My upgrades include Glock night sights, Ghost Evo Elite trigger, relieved trigger guard, and stippled front and back straps.

The trigger is light, crisp, and has no overtravel.

GW


----------



## theezy (Sep 7, 2018)

I have a 19c with double ported barrel. Reduces recoil to almost nothing, to me its like shooting a .22 LOL. But only downside would be if you're in a situation with night firing the flash would be significantly higher.


----------



## berettatoter (Sep 1, 2011)

theezy said:


> View attachment 16024
> View attachment 16026
> View attachment 16028
> 
> I have a 19c with double ported barrel. Reduces recoil to almost nothing, to me its like shooting a .22 LOL. But only downside would be if you're in a situation with night firing the flash would be significantly higher.


Nice pistol. Maybe crappy at night, but bet it's quick as hell any other time. :numbchuck:


----------



## drnknbndr (Sep 1, 2018)

The porting looks great! I'll look into trigger upgrades, I think I'm gonna keep it stock just for a little while longer. I'm making a PF940C, and I'll look into getting it ported with all those upgrades! Good much did it cost you for the porting on the barrel and slide?


Sent from my iPhone using Tapatalk


----------



## DJ Niner (Oct 3, 2006)

drnknbndr said:


> The porting looks great! I'll look into trigger upgrades, I think I'm gonna keep it stock just for a little while longer. I'm making a PF940C, and I'll look into getting it ported with all those upgrades! Good much did it cost you for the porting on the barrel and slide?
> 
> Sent from my iPhone using Tapatalk


The "C" in the model number (19C) means his Glock came from the factory with the porting. However, if you want to port an autopistol of just about any type, I believe Mag-na-port International still does EDM porting of this type. Looks like the price is around $145 for pistols.

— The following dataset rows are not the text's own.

(* ===== verification/ReminderDay.v ===== *)
(** * The day's reminders ([thock/src/reminder_day.rs])

    The reconciler that keeps the reminders subsection of a daily note in step
    with the reminders due that day, and what its service remembers between two
    runs. The edits are those of [EventSync], applied by [apply_line_edits]. *)

From stdpp Require Import gmap.
From S2P Require Import Prelude Strings External Ordering Write Lines HeadingKey LineHash Sections Dates.
From S2P Require Import MarkdownSyntax DeskHeadings DayPlan EventSync Reminder Mirror ReminderIndex.

(** Where a reminder stands. *)
Inductive DayStatus := Day_Open | Day_Closed | Day_Dropped | Day_Removed.

#[export] Instance DayStatus_eq_dec : EqDecision DayStatus.
Proof. solve_decision. Defined.

(** [DayConfig] *)
Record DayConfig := mkDayConfig { planner_headings : list str; dc_day_headings : list str }.

(** A mirror the person edited, with the words its home line has now. *)
Record Frozen := mkFrozen { fr_id : str; fr_line : str; fr_text : str }.

Inductive DayReconciled :=
| Day_NoPlannerSection
| Day_NoSectionRoom
| Day_Edits (edits : list LineEdit) (frozen : list Frozen).

Section day.
Context `{Clock} `{!UnicodeTables}.

Record DayReminder := mkDayReminder {
  dr_id : str;
  dr_home : str;
  dr_text : str;
  dr_due : option Due;
  dr_status : DayStatus;
  previous_text : option str;
  reopened : bool
}.

Definition from_home_line (id home line : str) (home_day : option NaiveDate) : option DayReminder :=
  reminder ← parse_line line home_day;
  let status := match reminder_state reminder with
    | State_Open => Day_Open
    | State_Closed => Day_Closed
    | State_Dropped => Day_Dropped
    end in
  Some (mkDayReminder id home (reminder_text line) (lr_due reminder) status None false).

Definition removed_reminder (id home : str) : DayReminder := mkDayReminder id home [] None Day_Removed None false.

Definition DayConfig_new (planner : DayPlannerConfig) (settings : ReminderSettings) : DayConfig :=
  mkDayConfig (heading planner :: heading_aliases planner) (rs_day_headings settings).

(** ** Where a reminder is listed *)

Definition date_ltb (a b : NaiveDate) : bool := match date_cmp a b with Lt => true | _ => false end.

Inductive Placement := At_Day (time : option NaiveTime) | Carried (due : Due) | Moved_To (date : NaiveDate).

Definition placement (due : Due) (day today : NaiveDate) : Placement :=
  if due_date due == day then At_Day (due_time due)
  else if (day == today) && date_ltb (due_date due) today then Carried due
  else Moved_To (due_date due).

(** [NaiveTime]'s order: the second of the day, then the nanosecond. *)
Definition seconds_of (t : NaiveTime) : N := (hour t * 3600 + minute t * 60 + second t)%N.
Definition time_cmp (a b : NaiveTime) : comparison :=
  then_with (seconds_of a ?= seconds_of b)%N (nanosecond a ?= nanosecond b)%N.

(** The derived order of an [Option]. *)
Definition opt_cmp {A} (cmp : A → A → comparison) (a b : option A) : comparison :=
  match a, b with
  | None, None => Eq
  | None, Some _ => Lt
  | Some _, None => Gt
  | Some a, Some b => cmp a b
  end.

Definition due_cmp (a b : Due) : comparison :=
  then_with (date_cmp (due_date a) (due_date b)) (opt_cmp time_cmp (due_time a) (due_time b)).

(** [SortKey]: timed mirrors, then untimed ones, then carried ones. *)
Abbreviation SortKey := (nat * option NaiveTime * option Due)%type (only parsing).

Definition sort_key (mirror : MirrorLine) : SortKey :=
  match ml_time mirror, ml_carried mirror with
  | Some time, _ => (0, Some time, None)
  | None, None => (1, None, None)
  | None, Some due => (2, None, Some due)
  end.

Definition key_cmp (a b : SortKey) : comparison :=
  then_with (a.1.1 ?= b.1.1)%nat (then_with (opt_cmp time_cmp a.1.2 b.1.2) (opt_cmp due_cmp a.2 b.2)).

Definition mirror_cmp (a b : MirrorLine) : comparison :=
  then_with (key_cmp (sort_key a) (sort_key b))
    (then_with (str_cmp (ml_text a) (ml_text b)) (str_cmp (ml_id a) (ml_id b))).

(** ** A mirror brought in step *)

(** What [text] has after [words], when it begins with them as whole words. *)
Definition words_trailing (text words : str) : option str :=
  rest ← strip_prefix words text;
  if is_empty rest || is_some_and is_whitespace (head rest) then Some rest else None.

Definition followed_text (current : str) (reminder : DayReminder) : option str :=
  if is_empty (dr_text reminder) then Some current
  else
    let expected := mirror_text (dr_text reminder) in
    match words_trailing current expected with
    | Some _ => Some current
    | None =>
        previous ← previous_text reminder;
        trailing ← words_trailing current (mirror_text previous);
        Some (expected ++ trailing)
    end.

Definition updated_mirror (mirror : MirrorLine) (reminder : DayReminder) (day today : NaiveDate) : option MirrorLine :=
  text ← followed_text (ml_text mirror) reminder;
  let note := match dr_status reminder with
    | Day_Removed => ml_note mirror
    | _ => note_link (dr_home reminder)
    end in
  let base checked time mark carried := mkMirrorLine checked time text mark carried note (ml_id mirror) in
  let placed checked :=
    match dr_due reminder with
    | None => mirror
    | Some due =>
        match placement due day today with
        | At_Day time => base checked time None None
        | Carried due => base checked None None (Some due)
        | Moved_To date => base checked None (Some (Moved date)) None
        end
    end in
  Some (match dr_status reminder with
    | Day_Dropped => base (ml_checked mirror) None (Some Dropped) None
    | Day_Removed => base (ml_checked mirror) None (Some Removed) None
    | Day_Closed => placed true
    | Day_Open => placed (ml_checked mirror && negb (reopened reminder))
    end).

(** ** The section *)

Definition find_day_section (lines : list str) (planner_range : range) (planner_level : nat) (config : DayConfig)
  : option range :=
  let child_level := planner_level + 1 in
  '(start, _) ← best_heading (rows_of lines planner_range) (HeadingNames_new (dc_day_headings config)) (Some child_level);
  let end_ := match list_find (λ e, heading_at_most child_level e.2 = true)
      (rows_of lines (mkRange (start + 1) (r_end planner_range))) with
    | Some (_, (row, _)) => row
    | None => r_end planner_range
    end in
  Some (mkRange (start + 1) end_).

Definition day_creation_edits (lines : list str) (planner_range : range) (planner_level : nat) (config : DayConfig)
    (wanted : list MirrorLine) : list LineEdit :=
  let row := r_end planner_range in
  let name := default DEFAULT_DAY_HEADING (head (dc_day_headings config)) in
  let blank_before := if (0 <? row)%nat && is_some_and (λ line, negb (is_blank_line line)) (lines !! (row - 1))
    then [[]] else [] in
  let block := blank_before ++ [replicate (planner_level + 1) HASH ++ u " " ++ name] ++ map show_mirror wanted
    ++ (if is_some_and (λ next, negb (is_blank_line next)) (lines !! row) then [[]] else []) in
  map (λ text, mkEdit row (Insert text)) block.

(** ** Reconciling *)

(** The first reminder of each id. *)
Definition dedup_reminder (reminders : list DayReminder) (reminder : DayReminder) : list DayReminder :=
  if bool_decide (dr_id reminder ∈ map dr_id reminders) then reminders else reminders ++ [reminder].

Definition dedup_reminders (reminders : list DayReminder) : list DayReminder := fold_left dedup_reminder reminders [].

Definition line_id (day : NaiveDate) (line : str) : option str := parse_line line (Some day) ≫= lr_id.

Definition ids_in_note (lines : list str) (day : NaiveDate) : list str := omap (line_id day) lines.

(** The mirror to insert for a reminder. *)
Definition wanted_mirror (note_path : str) (ids : list str) (day today : NaiveDate) (reminder : DayReminder)
  : option MirrorLine :=
  if bool_decide (dr_status reminder = Day_Open) && (dr_home reminder != note_path)
     && negb (bool_decide (dr_id reminder ∈ ids)) then
    due ← dr_due reminder;
    let mirror time carried :=
      mkMirrorLine false time (mirror_text (dr_text reminder)) None carried (note_link (dr_home reminder)) (dr_id reminder) in
    match placement due day today with
    | At_Day time => Some (mirror time None)
    | Carried due => Some (mirror None (Some due))
    | Moved_To _ => None
    end
  else None.

(** What the loop over the section's rows carries. *)
Record SectionPass := mkPass {
  sp_edits : list LineEdit;
  sp_frozen : list Frozen;
  sp_updated : list str;
  sp_placed : list (nat * SortKey)
}.

Definition reminder_by_id (reminders : list DayReminder) (id : str) : option DayReminder :=
  find (λ r, dr_id r == id) reminders.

Mag-na-port International--The Mag-na-port Process: Handgun Porting


----------



## theezy (Sep 7, 2018)

berettatoter said:


> Nice pistol. Maybe crappy at night, but bet it's quick as hell any other time. :numbchuck:


Thanks! I haven't shot it at night to tell, but I have shot it at sunset before and the flash was significantly noticeable as opposed to my friend's regular glock 19. But the reduced recoil is a huge plus!


----------



## theezy (Sep 7, 2018)

drnknbndr said:


> The porting looks great! I'll look into trigger upgrades, I think I'm gonna keep it stock just for a little while longer. I'm making a PF940C, and I'll look into getting it ported with all those upgrades! Good much did it cost you for the porting on the barrel and slide?
> 
> Sent from my iPhone using Tapatalk


Thank you! yeah like DJ Niner said, I purchased this from my local gun shop with it already ported. Out the door it was $700 but this was years ago. But the 19c also has a slightly shorter handle to make it easier for concealment.


----------



## Bisley (Aug 24, 2008)

I love 1911's and like Glocks. I wouldn't hesitate to do upgrades on a 1911, with the possibility of actually increasing its wonderfulness. But a Glock is just a good tool that works, like a Craftsman ratchet in the tool box. Yes, I have a Snap-On ratchet that I love, but if there is any danger of getting it messed up, I pick up the Craftsman. But, that's just me.


----------